Participants who answered “I was assigned as desired but am dissatisfied” also felt ward team collaboration was insufficient. The dissatisfaction arising despite being assigned to their desired ward is thought to stem from a gap between reality and the ideal of “being able to do meaningful work and achieve personal growth.” In other words, the gap between ideal and reality was the root cause of dissatisfaction.
This study has notable limitations. First, the low follow-up rate may affect the generalizability of the results. Second, nursing managers were excluded because their roles inherently involve team collaboration; thus, the results are limited to nurses not involved in management duties. Third, the study focused solely on hospitals with 400 or more beds, making the results non-generalizable to smaller facilities. Given the current prevalence of interdisciplinary care and its demonstrated effectiveness in improving service delivery, future research should deepen understanding of its efficacy and the factors predicting collaboration, encompassing all hospital sizes. Studies including smaller hospitals and nurse managers are needed to gain a more comprehensive perspective.

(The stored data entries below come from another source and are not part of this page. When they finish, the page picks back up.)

(** ** More on start-up *)

Ltac run_startup :=
  unfold startHttpsServer, readFile, emit, ret;
  rewrite ?bind_pair; cbn [trace value fst snd].

(** X14. Start-up returns a server exactly when the key and the certificate
    can be read and [https.createServer] accepts them; its effects are then
    the read of the key, the read of the certificate and one
    [server.listen], over TLS, on port 3443, and nothing else. *)
Theorem startup_succeeds_iff (w : World) (server : Server) :
  value (startHttpsServer w) = Some server <->
  exists key cert : string,
    fs_readFile w "./private.key" = Ok key
    /\ fs_readFile w "./public.crt" = Ok cert
    /\ https_createServer w key cert = Ok server
    /\ trace (startHttpsServer w)
       = [fs_call op_readFile "./private.key";
          fs_call op_readFile "./public.crt";
          listen Tls 3443].
Proof.
  run_startup.
  destruct (fs_readFile w "./private.key") as [key | e1];
    [rewrite ?bind_pair; cbn [trace value fst snd];
     destruct (fs_readFile w "./public.crt") as [cert | e2];
     cbn [trace value fst snd];
     [destruct (https_createServer w key cert) as [srv | e3] eqn:Hsrv |] |];
    cbn; split.
  - intros [= <-]. by exists key, cert.
  - intros (key' & cert' & [= <-] & [= <-] & Hsrv' & _). congruence.
  - discriminate.
  - intros (key' & cert' & [= <-] & [= <-] & Hsrv' & _). congruence.
  - discriminate.
  - intros (key' & cert' & _ & Hcert & _). discriminate Hcert.
  - discriminate.
  - intros (key' & cert' & Hkey & _). discriminate Hkey.
Qed.

(** X15. Key material that can be read but that [https.createServer]
    rejects is fatal as well: the error is logged and the process exits with
    code 1 without listening. *)
Theorem startup_with_unusable_tls_material_exits
    (w : World) (key cert : string) (e : JsError) :
  fs_readFile w "./private.key" = Ok key ->
  fs_readFile w "./public.crt" = Ok cert ->
  https_createServer w key cert = Err e ->
  startHttpsServer w
  = ([fs_call op_readFile "./private.key";
      fs_call op_readFile "./public.crt";
      console_error [AStr "Error starting HTTPS server:"; AErr e];
      console_error
        [AStr "Make sure public.cert and private.key files exist in the same directory"];
      process_exit 1],
     None).
Proof.
  intros Hkey Hcert Hsrv. run_startup. rewrite Hkey.
  rewrite !bind_pair. cbn [trace value fst snd]. rewrite Hcert.
  cbn [trace value fst snd]. rewrite Hsrv. reflexivity.
Qed.

Lemma startup_with_unusable_tls_material_exits_witness :
  startHttpsServer bad_tls_world
  = ([fs_call op_readFile "./private.key";
      fs_call op_readFile "./public.crt";
      console_error [AStr "Error starting HTTPS server:";
                     AErr PEM_no_start_line];
      console_error
        [AStr "Make sure public.cert and private.key files exist in the same directory"];
      process_exit 1],
     None).
Proof.
  apply (startup_with_unusable_tls_material_exits bad_tls_world
           "not a key" "not a key" PEM_no_start_line); reflexivity.
Defined.

(** X16. The certificate is read exactly when the key could be read. *)
Theorem certificate_is_read_iff_key_is_readable (w : World) :
  In (fs_call op_readFile "./public.crt") (trace (startHttpsServer w)) <->
  exists key : string, fs_readFile w "./private.key" = Ok key.
Proof.
  run_startup.
  destruct (fs_readFile w "./private.key") as [key | e1];
    [rewrite ?bind_pair; cbn [trace value fst snd];
     destruct (fs_readFile w "./public.crt") as [cert | e2];
     cbn [trace value fst snd];
     [destruct (https_createServer w key cert) as [srv | e3] |] |];
    cbn; split; try (intros _; by exists key); try (intros _; right; by left).
  - intros Hin.
    repeat (destruct Hin as [Hin | Hin]; [discriminate Hin|]). destruct Hin.
  - intros [key Hkey]. discriminate Hkey.
Qed.

(** X17. Start-up either returns a server, listens on [PORT] over TLS and
    does not exit, or returns nothing, ends with [process.exit(1)] and never
    listened. *)
Theorem startup_listens_or_exits (w : World) :
  (exists server : Server,
     value (startHttpsServer w) = Some server
     /\ In (listen Tls PORT) (trace (startHttpsServer w))
     /\ forall c, ~ In (process_exit c) (trace (startHttpsServer w)))
  \/ (value (startHttpsServer w) = None
      /\ last (trace (startHttpsServer w)) = Some (process_exit 1)
      /\ forall t port, ~ In (listen t port) (trace (startHttpsServer w))).
Proof.
  unfold startHttpsServer, readFile, emit, ret.
  rewrite !bind_pair. cbn [trace value fst snd].
  destruct (fs_readFile w "./private.key") as [key | e1];
    [rewrite !bind_pair; cbn [trace value fst snd];
     destruct (fs_readFile w "./public.crt") as [cert | e2];
     cbn [trace value fst snd];
     [destruct (https_createServer w key cert) as [server | e3] |] |].
  - left. exists server. cbn. split; [reflexivity|]. split.
    + right; right; by left.
    + intros c Hin.
      repeat (destruct Hin as [Hin | Hin]; [discriminate Hin|]). destruct Hin.
  - right. cbn. split; [reflexivity|]. split; [reflexivity|].
    intros t port Hin.
    repeat (destruct Hin as [Hin | Hin]; [discriminate Hin|]). destruct Hin.
  - right. cbn. split; [reflexivity|]. split; [reflexivity|].
    intros t port Hin.
    repeat (destruct Hin as [Hin | Hin]; [discriminate Hin|]). destruct Hin.
  - right. cbn. split; [reflexivity|]. split; [reflexivity|].
    intros t port Hin.
    repeat (destruct Hin as [Hin | Hin]; [discriminate Hin|]). destruct Hin.
Qed.

(** ** More on strings *)

Lemma append_assoc (s t u : string) : (s +:+ t) +:+ u = s +:+ (t +:+ u).
Proof.
  induction s as [|a r IH]; [reflexivity|].
  rewrite !append_String. by rewrite IH.
Qed.

Lemma count_char_append (c : ascii) (s t : string) :
  count_char c (s +:+ t) = (count_char c s + count_char c t)%nat.
Proof.
  induction s as [|a r IH]; [reflexivity|].
  rewrite append_String. simpl. rewrite IH. lia.
Qed.

Lemma count_char_replace_colon_dot (c : ascii) (s : string) :
  count_char c (replace_colon_dot s)
  = if Ascii.eqb c ":" || Ascii.eqb c "." then 0%nat
    else if Ascii.eqb c "-"
         then (count_char ":" s + count_char "." s + count_char "-" s)%nat
         else count_char c s.
Proof.
  induction s as [|a r IH]; simpl.
  - destruct (Ascii.eqb c ":" || Ascii.eqb c "."); [reflexivity|].
    destruct (Ascii.eqb c "-"); reflexivity.
  - rewrite IH. clear IH.
    destruct (Ascii.eqb_spec a ":") as [-> | Ha1];
      [|destruct (Ascii.eqb_spec a ".") as [-> | Ha2]]; cbn [orb].
    + destruct (Ascii.eqb_spec c ":") as [-> | Hc1]; [reflexivity|].
      destruct (Ascii.eqb_spec c ".") as [-> | Hc2]; [reflexivity|]. cbn [orb].
      destruct (Ascii.eqb_spec c "-") as [-> | Hc3]; [simpl; lia|].
      destruct (Ascii.eqb_spec "-"%char c); [congruence|].
      destruct (Ascii.eqb_spec ":"%char c); [congruence|]. reflexivity.
    + destruct (Ascii.eqb_spec c ":") as [-> | Hc1]; [reflexivity|].
      destruct (Ascii.eqb_spec c ".") as [-> | Hc2]; [reflexivity|]. cbn [orb].
      destruct (Ascii.eqb_spec c "-") as [-> | Hc3]; [simpl; lia|].
      destruct (Ascii.eqb_spec "-"%char c); [congruence|].
      destruct (Ascii.eqb_spec "."%char c); [congruence|]. reflexivity.
    + destruct (Ascii.eqb_spec c ":") as [-> | Hc1].
      { destruct (Ascii.eqb_spec a ":"); [congruence | reflexivity]. }
      destruct (Ascii.eqb_spec c ".") as [-> | Hc2].
      { destruct (Ascii.eqb_spec a "."); [congruence | reflexivity]. }
      cbn [orb].
      destruct (Ascii.eqb_spec c "-") as [-> | Hc3].
      * destruct (Ascii.eqb_spec a ":"); [congruence|].
        destruct (Ascii.eqb_spec a "."); [congruence|]. lia.
      * reflexivity.
Qed.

Although the representativeness of the final sample was supported, future studies should continue to monitor and report attrition patterns carefully to ensure the robustness and generalizability of longitudinal findings.
6. Conclusion
This study conducted a longitudinal survey of full-time nurses and identified the following factors influencing collaboration within ward nursing teams: perceived “autonomy,” “opportunities to demonstrate competence,” “SWLB” the perception of being “assigned as desired but dissatisfied,” and “assignment to a pediatric ward.” Furthermore, indirect and non-assertive self-expression also influenced collaboration within ward nursing teams. These findings can assist nursing managers in ensuring team members’ confidence and autonomy, thereby optimizing service delivery.
Acknowledgements
We express our sincere gratitude to all the nurses, ward managers, nursing directors, and nursing staff who cooperated with us for this study. We also thank the seminar students for their support and advice on various aspects.